Below is a listing; restate from it, character for character, the lines beginning at the line holding "the object after the assignment. *)" and ending at the line holding "(** [_T raw() const", both included.

[Records for processing]

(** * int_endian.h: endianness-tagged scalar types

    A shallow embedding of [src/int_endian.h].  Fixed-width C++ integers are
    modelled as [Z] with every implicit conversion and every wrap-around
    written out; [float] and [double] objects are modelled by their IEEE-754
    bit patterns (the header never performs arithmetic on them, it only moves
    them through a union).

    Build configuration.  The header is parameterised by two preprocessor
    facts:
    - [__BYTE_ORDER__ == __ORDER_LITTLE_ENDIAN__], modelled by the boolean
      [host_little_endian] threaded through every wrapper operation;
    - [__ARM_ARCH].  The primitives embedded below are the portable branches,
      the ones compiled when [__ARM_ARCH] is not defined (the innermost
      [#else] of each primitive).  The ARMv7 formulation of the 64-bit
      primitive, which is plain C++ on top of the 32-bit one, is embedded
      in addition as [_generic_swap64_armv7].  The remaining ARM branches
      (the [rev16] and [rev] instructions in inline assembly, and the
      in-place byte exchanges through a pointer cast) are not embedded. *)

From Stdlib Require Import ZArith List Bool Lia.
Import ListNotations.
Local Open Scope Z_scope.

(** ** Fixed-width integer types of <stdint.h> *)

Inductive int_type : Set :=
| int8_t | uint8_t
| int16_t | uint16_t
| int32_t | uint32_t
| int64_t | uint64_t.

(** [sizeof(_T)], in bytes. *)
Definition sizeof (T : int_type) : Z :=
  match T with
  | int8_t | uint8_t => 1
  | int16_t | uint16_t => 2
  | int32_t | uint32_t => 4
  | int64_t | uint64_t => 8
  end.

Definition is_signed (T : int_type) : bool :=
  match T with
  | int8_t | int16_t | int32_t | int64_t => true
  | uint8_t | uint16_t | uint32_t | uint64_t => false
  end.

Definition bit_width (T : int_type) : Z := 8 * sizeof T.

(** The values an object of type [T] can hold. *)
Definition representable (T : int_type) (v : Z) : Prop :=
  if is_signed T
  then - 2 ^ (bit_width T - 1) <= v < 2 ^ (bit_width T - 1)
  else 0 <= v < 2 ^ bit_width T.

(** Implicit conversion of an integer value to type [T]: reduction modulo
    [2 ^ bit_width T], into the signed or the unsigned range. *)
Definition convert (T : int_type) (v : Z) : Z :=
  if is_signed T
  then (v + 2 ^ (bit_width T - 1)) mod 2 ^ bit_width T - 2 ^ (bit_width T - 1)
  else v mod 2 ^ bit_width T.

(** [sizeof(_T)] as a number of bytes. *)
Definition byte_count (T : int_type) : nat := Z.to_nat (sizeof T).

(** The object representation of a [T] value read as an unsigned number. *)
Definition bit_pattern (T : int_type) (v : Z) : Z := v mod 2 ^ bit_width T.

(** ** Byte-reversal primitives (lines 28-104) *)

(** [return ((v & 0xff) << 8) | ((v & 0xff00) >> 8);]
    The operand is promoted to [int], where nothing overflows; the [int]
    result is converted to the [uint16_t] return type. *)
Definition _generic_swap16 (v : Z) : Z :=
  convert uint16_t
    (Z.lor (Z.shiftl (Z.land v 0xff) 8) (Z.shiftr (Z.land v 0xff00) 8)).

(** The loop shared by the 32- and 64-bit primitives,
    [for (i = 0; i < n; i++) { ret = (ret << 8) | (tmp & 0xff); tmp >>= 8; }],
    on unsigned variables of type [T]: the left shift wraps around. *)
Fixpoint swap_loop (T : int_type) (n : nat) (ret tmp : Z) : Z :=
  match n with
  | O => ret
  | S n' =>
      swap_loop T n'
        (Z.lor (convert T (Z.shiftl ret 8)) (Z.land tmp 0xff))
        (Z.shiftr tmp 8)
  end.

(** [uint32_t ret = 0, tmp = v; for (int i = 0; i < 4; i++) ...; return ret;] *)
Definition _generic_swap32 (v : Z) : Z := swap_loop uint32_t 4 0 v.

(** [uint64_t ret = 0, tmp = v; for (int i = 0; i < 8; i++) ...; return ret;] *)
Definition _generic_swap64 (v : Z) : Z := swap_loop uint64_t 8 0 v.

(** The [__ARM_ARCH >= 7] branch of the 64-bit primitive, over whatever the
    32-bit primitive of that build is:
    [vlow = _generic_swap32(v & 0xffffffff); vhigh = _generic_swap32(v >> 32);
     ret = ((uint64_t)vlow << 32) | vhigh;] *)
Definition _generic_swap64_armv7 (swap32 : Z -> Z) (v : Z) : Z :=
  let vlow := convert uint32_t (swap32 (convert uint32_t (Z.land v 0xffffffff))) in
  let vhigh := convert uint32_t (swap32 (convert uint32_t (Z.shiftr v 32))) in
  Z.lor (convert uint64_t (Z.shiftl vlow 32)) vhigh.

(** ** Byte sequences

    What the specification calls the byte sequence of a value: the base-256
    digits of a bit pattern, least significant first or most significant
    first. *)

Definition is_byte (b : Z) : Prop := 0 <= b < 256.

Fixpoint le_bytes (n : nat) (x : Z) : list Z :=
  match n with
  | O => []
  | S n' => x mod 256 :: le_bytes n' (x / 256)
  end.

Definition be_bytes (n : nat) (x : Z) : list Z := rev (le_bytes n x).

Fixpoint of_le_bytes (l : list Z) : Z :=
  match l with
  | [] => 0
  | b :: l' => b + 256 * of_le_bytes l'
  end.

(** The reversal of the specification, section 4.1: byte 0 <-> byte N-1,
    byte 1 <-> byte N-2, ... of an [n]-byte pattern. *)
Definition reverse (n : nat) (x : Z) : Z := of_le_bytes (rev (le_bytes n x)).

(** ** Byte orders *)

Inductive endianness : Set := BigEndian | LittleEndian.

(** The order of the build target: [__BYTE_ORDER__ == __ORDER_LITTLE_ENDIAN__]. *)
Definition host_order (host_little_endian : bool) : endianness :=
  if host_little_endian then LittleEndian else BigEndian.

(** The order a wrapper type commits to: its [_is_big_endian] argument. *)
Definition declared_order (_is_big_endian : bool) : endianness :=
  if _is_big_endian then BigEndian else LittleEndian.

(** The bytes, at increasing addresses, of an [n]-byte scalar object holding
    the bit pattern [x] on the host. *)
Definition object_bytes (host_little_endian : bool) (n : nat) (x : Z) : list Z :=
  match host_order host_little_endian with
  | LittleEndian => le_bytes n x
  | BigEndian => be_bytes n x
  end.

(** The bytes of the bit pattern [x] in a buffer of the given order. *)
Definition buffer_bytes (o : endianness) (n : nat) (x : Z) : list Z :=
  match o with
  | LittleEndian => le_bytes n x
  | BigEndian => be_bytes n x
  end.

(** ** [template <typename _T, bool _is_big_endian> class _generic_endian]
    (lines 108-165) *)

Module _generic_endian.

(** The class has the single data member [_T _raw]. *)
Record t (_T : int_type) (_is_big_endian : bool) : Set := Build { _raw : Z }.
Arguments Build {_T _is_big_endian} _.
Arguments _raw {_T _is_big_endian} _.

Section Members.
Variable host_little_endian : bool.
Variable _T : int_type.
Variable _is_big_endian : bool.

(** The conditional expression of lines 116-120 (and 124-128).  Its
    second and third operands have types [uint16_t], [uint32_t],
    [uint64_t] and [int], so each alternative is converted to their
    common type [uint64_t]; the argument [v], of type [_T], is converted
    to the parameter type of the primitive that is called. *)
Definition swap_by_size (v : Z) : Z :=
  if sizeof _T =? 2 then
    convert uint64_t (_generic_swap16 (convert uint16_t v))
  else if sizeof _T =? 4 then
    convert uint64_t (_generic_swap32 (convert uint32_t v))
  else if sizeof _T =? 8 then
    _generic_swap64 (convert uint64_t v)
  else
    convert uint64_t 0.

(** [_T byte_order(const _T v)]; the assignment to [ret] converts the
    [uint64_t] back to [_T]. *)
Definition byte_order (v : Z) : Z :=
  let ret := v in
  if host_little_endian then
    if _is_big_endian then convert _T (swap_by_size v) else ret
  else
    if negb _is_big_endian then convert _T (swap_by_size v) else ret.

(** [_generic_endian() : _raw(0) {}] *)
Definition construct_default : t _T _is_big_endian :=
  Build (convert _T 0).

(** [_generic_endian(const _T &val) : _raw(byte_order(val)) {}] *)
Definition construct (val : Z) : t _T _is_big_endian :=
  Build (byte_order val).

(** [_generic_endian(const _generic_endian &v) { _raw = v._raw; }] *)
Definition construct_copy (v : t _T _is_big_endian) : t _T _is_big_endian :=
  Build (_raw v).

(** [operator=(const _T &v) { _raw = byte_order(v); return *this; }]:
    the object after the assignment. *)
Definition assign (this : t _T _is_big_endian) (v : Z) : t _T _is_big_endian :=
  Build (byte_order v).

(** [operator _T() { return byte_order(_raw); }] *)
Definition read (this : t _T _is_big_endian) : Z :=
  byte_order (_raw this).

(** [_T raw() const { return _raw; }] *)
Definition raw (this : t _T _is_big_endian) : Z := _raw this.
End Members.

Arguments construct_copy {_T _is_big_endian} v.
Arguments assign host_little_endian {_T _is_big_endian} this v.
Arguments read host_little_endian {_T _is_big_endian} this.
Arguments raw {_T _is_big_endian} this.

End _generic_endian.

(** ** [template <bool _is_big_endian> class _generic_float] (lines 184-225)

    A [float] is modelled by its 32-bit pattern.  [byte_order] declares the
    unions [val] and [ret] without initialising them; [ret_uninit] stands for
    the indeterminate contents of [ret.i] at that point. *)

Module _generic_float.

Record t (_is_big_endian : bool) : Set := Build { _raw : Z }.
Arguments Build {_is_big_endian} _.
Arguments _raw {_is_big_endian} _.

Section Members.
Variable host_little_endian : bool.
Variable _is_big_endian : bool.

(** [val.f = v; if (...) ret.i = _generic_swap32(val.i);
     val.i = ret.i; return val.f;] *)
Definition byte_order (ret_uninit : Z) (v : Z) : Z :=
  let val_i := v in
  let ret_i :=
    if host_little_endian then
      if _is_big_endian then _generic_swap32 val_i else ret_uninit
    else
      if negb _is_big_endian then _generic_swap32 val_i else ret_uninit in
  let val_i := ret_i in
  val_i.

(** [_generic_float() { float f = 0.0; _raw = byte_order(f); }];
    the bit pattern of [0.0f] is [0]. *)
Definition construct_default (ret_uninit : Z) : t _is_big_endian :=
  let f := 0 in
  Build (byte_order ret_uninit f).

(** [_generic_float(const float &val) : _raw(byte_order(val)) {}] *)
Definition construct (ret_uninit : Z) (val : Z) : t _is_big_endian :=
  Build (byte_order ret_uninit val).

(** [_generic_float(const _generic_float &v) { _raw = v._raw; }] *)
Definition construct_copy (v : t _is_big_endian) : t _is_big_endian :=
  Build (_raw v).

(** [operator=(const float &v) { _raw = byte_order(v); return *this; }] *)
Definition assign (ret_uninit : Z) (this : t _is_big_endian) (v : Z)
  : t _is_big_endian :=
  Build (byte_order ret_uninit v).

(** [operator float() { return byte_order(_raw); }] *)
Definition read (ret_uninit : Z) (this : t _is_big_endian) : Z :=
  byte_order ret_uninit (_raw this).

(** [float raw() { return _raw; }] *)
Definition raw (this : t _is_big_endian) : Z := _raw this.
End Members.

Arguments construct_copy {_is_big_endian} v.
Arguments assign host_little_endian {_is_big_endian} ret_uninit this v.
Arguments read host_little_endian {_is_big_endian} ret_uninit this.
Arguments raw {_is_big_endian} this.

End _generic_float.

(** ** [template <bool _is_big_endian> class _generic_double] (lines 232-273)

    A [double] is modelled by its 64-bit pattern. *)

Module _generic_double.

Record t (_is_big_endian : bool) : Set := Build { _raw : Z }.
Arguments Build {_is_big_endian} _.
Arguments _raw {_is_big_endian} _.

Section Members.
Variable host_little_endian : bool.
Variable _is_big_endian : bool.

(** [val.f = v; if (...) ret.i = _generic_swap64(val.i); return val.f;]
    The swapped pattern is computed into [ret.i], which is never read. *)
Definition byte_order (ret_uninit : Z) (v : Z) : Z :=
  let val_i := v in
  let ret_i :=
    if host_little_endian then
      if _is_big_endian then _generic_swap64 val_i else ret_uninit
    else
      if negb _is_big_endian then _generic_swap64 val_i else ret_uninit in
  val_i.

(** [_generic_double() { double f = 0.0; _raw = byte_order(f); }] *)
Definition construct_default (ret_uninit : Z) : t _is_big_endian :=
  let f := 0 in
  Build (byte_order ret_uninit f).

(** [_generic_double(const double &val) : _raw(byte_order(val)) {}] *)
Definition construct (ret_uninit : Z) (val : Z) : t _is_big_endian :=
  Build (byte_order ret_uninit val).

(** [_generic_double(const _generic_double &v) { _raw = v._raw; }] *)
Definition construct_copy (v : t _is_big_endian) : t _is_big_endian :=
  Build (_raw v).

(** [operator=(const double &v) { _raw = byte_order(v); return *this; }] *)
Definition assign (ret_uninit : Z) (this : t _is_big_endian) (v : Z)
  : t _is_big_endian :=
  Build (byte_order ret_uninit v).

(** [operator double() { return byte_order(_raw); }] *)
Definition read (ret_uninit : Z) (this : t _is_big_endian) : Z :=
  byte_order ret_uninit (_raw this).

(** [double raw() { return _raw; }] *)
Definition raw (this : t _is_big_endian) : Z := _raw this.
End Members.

[/Records for processing]
[Records for processing]

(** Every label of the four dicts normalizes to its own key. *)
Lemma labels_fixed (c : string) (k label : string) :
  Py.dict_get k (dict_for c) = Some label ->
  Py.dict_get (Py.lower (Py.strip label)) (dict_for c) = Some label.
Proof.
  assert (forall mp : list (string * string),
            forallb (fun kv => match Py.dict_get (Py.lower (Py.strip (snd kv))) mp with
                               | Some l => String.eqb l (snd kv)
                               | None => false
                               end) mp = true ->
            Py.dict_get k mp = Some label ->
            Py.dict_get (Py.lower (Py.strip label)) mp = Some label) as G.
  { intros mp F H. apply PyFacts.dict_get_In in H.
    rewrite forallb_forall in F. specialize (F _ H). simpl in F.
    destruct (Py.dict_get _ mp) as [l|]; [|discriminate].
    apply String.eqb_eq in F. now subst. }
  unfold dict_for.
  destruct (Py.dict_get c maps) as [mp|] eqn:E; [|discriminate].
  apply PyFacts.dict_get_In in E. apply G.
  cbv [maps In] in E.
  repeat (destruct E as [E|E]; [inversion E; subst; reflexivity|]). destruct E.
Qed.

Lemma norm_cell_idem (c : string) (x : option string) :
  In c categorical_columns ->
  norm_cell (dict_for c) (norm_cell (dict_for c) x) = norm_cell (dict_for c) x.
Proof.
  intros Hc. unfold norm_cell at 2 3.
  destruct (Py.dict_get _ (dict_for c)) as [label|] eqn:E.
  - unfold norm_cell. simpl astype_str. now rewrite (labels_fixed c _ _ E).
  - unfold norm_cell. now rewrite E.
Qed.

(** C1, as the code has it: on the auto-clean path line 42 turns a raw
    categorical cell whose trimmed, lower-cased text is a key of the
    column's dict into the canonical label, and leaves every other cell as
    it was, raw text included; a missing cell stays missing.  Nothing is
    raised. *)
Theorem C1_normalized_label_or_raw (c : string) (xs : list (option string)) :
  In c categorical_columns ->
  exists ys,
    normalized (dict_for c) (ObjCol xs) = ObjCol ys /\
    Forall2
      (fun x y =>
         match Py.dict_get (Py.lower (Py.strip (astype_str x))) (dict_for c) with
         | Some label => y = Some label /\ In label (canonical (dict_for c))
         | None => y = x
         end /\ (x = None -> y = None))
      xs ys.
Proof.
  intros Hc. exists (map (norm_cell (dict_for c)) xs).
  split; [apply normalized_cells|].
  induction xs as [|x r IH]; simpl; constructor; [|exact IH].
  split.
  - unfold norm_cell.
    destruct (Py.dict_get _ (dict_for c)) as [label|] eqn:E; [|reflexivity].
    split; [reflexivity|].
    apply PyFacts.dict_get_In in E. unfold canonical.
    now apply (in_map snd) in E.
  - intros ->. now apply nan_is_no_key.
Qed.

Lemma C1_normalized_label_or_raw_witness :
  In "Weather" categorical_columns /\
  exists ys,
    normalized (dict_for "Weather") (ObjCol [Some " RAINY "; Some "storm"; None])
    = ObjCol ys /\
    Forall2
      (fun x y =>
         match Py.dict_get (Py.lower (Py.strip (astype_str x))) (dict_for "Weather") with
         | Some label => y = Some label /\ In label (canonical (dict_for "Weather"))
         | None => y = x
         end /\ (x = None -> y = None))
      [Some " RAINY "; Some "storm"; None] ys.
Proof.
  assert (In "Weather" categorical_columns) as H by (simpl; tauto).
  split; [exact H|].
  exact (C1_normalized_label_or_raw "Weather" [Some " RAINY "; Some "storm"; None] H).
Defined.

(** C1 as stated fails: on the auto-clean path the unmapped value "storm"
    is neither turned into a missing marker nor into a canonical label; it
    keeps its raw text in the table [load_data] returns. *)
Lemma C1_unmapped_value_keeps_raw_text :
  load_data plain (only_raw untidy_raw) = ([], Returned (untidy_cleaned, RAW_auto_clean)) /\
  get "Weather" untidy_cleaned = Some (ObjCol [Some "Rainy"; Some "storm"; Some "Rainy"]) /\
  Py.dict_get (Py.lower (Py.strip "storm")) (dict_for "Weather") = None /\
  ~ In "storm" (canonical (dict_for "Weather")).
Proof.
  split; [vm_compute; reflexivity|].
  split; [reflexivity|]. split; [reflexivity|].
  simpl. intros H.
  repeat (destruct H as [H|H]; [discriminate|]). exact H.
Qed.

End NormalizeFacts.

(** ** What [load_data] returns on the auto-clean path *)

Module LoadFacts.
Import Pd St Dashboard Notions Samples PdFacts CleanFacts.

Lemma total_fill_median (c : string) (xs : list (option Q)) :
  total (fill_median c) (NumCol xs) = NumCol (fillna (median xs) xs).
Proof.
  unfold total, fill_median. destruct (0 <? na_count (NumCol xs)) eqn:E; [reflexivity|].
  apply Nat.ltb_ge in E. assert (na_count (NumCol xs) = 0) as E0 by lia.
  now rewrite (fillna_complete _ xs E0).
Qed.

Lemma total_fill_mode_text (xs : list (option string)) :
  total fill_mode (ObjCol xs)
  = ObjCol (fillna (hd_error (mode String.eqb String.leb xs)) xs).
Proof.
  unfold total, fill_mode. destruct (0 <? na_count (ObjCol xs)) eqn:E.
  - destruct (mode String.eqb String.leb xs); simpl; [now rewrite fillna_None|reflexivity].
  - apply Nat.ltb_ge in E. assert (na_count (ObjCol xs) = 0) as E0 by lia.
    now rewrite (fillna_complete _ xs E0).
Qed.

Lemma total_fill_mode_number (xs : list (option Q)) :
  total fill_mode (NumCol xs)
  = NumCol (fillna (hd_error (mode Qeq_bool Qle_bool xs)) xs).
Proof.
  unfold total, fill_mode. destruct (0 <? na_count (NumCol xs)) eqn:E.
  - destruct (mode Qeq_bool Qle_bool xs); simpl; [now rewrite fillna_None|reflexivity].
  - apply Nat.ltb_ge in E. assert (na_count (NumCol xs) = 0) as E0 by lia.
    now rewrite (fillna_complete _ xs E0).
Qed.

[/Records for processing]

■ **Result for this exercise**:
    the object after the assignment. *)
Definition assign (this : t _T _is_big_endian) (v : Z) : t _T _is_big_endian :=
  Build (byte_order v).

(** [operator _T() { return byte_order(_raw); }] *)
Definition read (this : t _T _is_big_endian) : Z :=
  byte_order (_raw this).

(** [_T raw() const { return _raw; }] *)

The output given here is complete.